According to Senate’s spokesman, Senator Sabi Abdullahi, the Senate had consequently rejected Magu and advised President Muhammadu Buhari to send another candidate as his replacement.
However, while the news of Magu’s rejection was yet generating controversy in the polity, Ndume announced at the Presidential Villa that Magu had not been rejected. He emphasised that Magu could not be rejected in a closed-door session of the Senate where the decision was made.
Ndume also dismissed Senate’s call for the resignation and prosecution of the Secretary to the Government of the Federation (SGF), Mr. Babachir David Lawal, over alleged mismanagement of internally displaced persons’ (IDPs) funds in the North-east.
The Senate, therefore, considered a situation where its leader whom it felt was duty bound to protect the sanctity of its resolutions became the one allegedly twisting it as embarrassing. This prompted Abdullahi to brief the press the following day where he affirmed that Magu’s rejection was the Senate’s official position and there was no going back on it.
Second, THISDAY also gathered yesterday that the Senate found Ndume’s removal this time to be appropriate in view of the recent rapprochement between the Senate leadership, the APC and the Presidency.
Ndume had emerged against the wish of the party, which had in June last year, recommended the nomination of Lawan as Senate Leader following his loss to Saraki in the race to the Senate Presidency on June 9, 2016.
But instead of abiding by the party’s decision, Saraki announced Ndume as the Senate Leader following his recommendation by the North-east caucus of APC to which the office had been zoned. Saraki said he could not alter the decision of his colleagues who had chosen Ndume for the office and rejected Lawan by 13 to 3 votes.
The situation was seen by the party as an affront on it by Saraki whom it had accused of first emerging as Senate president against its wish and later failed to accede to its request to concede the Senate Leader’s office to Lawan. This generated bad blood among him, the Presidency and party leadership.
Reacting to his removal yesterday, Ndume expressed shock over the development, saying there was no previous problem that could have warranted his ouster.
He also said he was not aware of any meeting where the decision to remove him was taken, pointing out that there is usually a laid down procedure for the removal of a Senate leader, which he observed had not been complied with in this situation.

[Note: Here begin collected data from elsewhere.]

(* ===== verification/Plan.v ===== *)
(** * The reconcile plan

    runtime/src/reconcile/plan.ts: the identities of a component's instances and
    effects, and the plan that says which effect each instance needs next.
    Diagnostics are their codes. Parameters: Node's [domainToASCII] and the
    hexadecimal SHA-256 of a text. Activations are canonical decimals, as every
    loader parses them. *)

From S2P Require Import Prelude JsString Collections Regex JsValue Identity JsonText Permission Lifecycle Placement.

(** ** Data *)
Inductive ReconcileEffectKind := EffectDrain | EffectPrepare | EffectStart | EffectStop.
#[export] Instance effect_kind_eq_dec : EqDecision ReconcileEffectKind.
Proof. solve_decision. Defined.
Definition kind_text (k : ReconcileEffectKind) : jstring :=
  match k with
  | EffectDrain => js "drain" | EffectPrepare => js "prepare"
  | EffectStart => js "start" | EffectStop => js "stop"
  end.

Abbreviation Activation := jstring.

Inductive PluginDeploymentState := Active | Disabled.
#[export] Instance deployment_state_eq_dec : EqDecision PluginDeploymentState.
Proof. solve_decision. Defined.
Record PluginDeployment := {
  d_applicationId : jstring;
  d_pluginId : jstring;
  d_artifactDigest : jstring;
  d_generation : jstring;
  d_state : PluginDeploymentState;
}.

(** A persisted instance; [activation] is absent from the oldest records. *)
Record PersistedComponentInstance := {
  i_instanceId : jstring;
  i_activation : option Activation;
  i_hasStarted : option bool;
  i_applicationId : jstring;
  i_pluginId : jstring;
  i_componentId : jstring;
  i_deploymentGeneration : jstring;
  i_observedGeneration : jstring;
  i_lifecycle : ComponentLifecycleState;
  i_executor : ExecutorKind;
  i_workerId : option jstring;
  i_artifactDigest : option jstring;
  i_executionBinding : option json;
  i_attempt : option Z;
  i_retryAt : option jstring;
  i_retryEffect : option ReconcileEffectKind;
  i_diagnostic : option jstring;
  i_completedOperationId : option jstring;
  i_completedOperationIds : option (list jstring);
}.
(** An instance as it is loaded. *)
Record ComponentInstance := {
  ci_value : PersistedComponentInstance;
  ci_activation : Activation;
  ci_legacyActivation : bool;
  ci_revision : Z;
}.

(** The pre-execution gate of a deployment that has an artifact. *)
Record ArtifactDeploymentGate := {
  ag_components : list PluginComponent;
  ag_capability_ok : bool;
  ag_capability_diagnostics : list jstring;
  ag_permission_allowed : bool;
  ag_permission_diagnostics : list jstring;
  ag_granted : option json;
  ag_order : list (jstring * jstring);
}.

“I went out of the chamber to pray at about quarter to 1pm. On my way coming, one of you accosted me that there was an announcement on change of leadership. I didn’t know what actually happened. I went to pray. When l came back, the Senate had adjourned and somebody told me that Ahmad Lawan had been announced as the leader of APC caucus. I don’t know what happened and what that meant. This morning, l still conducted the business of the Senate. I’m not aware of any meeting called. There is a process to follow. I will find out what that meant. Let me hear from the horse’s mouth,” Ndume said.
But THISDAY further learnt Tuesday that following the decision to remove Ndume, Deputy Senate President, Ike Ekweremadu and the Chief Whip, Olusola Adeyeye, were assigned to advise Ndume to resign ahead of the announcement but at the time they wanted to tell him, he was nowhere to be found.
A source told THISDAY that he seemed to have had a hint of the decision to remove him and consequently left the chamber to forestall it. The source added that when he was nowhere to be found, there was the insistence by senators that the letter of his removal must be read yesterday whether he was there or not.
The source further told THISDAY that the fact that there was no dissenting voice to his removal was a clear expression that every senator was done with Ndume.